(Stored data entries)

╔══

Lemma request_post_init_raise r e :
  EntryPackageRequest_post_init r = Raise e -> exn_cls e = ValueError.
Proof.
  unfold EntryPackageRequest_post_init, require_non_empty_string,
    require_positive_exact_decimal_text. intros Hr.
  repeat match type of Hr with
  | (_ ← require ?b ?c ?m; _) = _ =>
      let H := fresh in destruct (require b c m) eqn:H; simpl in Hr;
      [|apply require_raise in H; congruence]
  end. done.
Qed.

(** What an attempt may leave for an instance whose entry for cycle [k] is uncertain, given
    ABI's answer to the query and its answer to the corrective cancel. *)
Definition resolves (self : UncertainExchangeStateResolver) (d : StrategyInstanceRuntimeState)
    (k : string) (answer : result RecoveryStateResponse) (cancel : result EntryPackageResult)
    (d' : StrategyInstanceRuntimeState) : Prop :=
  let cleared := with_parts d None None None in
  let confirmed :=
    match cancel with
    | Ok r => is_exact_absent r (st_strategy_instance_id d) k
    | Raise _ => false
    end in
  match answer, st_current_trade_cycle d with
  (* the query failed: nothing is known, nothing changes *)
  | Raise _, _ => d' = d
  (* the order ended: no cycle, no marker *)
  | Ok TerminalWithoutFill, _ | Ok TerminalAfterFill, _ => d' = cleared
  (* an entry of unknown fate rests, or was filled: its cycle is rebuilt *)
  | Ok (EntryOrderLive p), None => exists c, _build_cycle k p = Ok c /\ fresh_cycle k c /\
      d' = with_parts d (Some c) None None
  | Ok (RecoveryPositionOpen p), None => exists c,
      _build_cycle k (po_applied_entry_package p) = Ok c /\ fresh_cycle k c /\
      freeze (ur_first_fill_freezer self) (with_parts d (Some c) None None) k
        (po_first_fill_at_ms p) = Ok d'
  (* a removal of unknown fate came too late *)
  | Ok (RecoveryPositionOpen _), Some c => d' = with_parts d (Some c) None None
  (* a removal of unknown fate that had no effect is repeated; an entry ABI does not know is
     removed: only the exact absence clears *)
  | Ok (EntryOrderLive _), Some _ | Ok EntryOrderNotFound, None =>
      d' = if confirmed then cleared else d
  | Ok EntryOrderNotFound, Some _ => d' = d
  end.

╚══
╔══

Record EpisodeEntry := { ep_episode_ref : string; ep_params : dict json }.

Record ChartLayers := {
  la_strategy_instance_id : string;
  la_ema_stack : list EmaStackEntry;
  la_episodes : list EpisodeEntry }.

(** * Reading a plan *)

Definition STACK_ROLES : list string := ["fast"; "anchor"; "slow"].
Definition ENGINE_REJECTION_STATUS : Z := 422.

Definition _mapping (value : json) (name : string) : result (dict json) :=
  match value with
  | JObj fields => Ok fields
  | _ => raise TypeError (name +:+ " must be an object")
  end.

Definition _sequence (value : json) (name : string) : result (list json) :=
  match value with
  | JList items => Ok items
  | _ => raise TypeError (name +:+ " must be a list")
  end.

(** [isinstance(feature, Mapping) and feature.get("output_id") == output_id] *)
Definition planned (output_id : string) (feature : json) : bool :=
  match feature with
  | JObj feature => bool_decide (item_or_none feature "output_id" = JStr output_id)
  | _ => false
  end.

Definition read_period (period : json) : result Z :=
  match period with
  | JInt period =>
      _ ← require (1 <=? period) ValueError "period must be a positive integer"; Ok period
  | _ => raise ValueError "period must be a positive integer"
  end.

╚══

What you are asked to do. Where the data above reaches the line holding "Lemma request_post_init_raise r", begin printing, and stop after the line holding "(d' : StrategyInstanceRuntimeState)". Each line must be reproduced exactly, with nothing else added.

Task result.
Lemma request_post_init_raise r e :
  EntryPackageRequest_post_init r = Raise e -> exn_cls e = ValueError.
Proof.
  unfold EntryPackageRequest_post_init, require_non_empty_string,
    require_positive_exact_decimal_text. intros Hr.
  repeat match type of Hr with
  | (_ ← require ?b ?c ?m; _) = _ =>
      let H := fresh in destruct (require b c m) eqn:H; simpl in Hr;
      [|apply require_raise in H; congruence]
  end. done.
Qed.

(** What an attempt may leave for an instance whose entry for cycle [k] is uncertain, given
    ABI's answer to the query and its answer to the corrective cancel. *)
Definition resolves (self : UncertainExchangeStateResolver) (d : StrategyInstanceRuntimeState)
    (k : string) (answer : result RecoveryStateResponse) (cancel : result EntryPackageResult)
    (d' : StrategyInstanceRuntimeState) : Prop :=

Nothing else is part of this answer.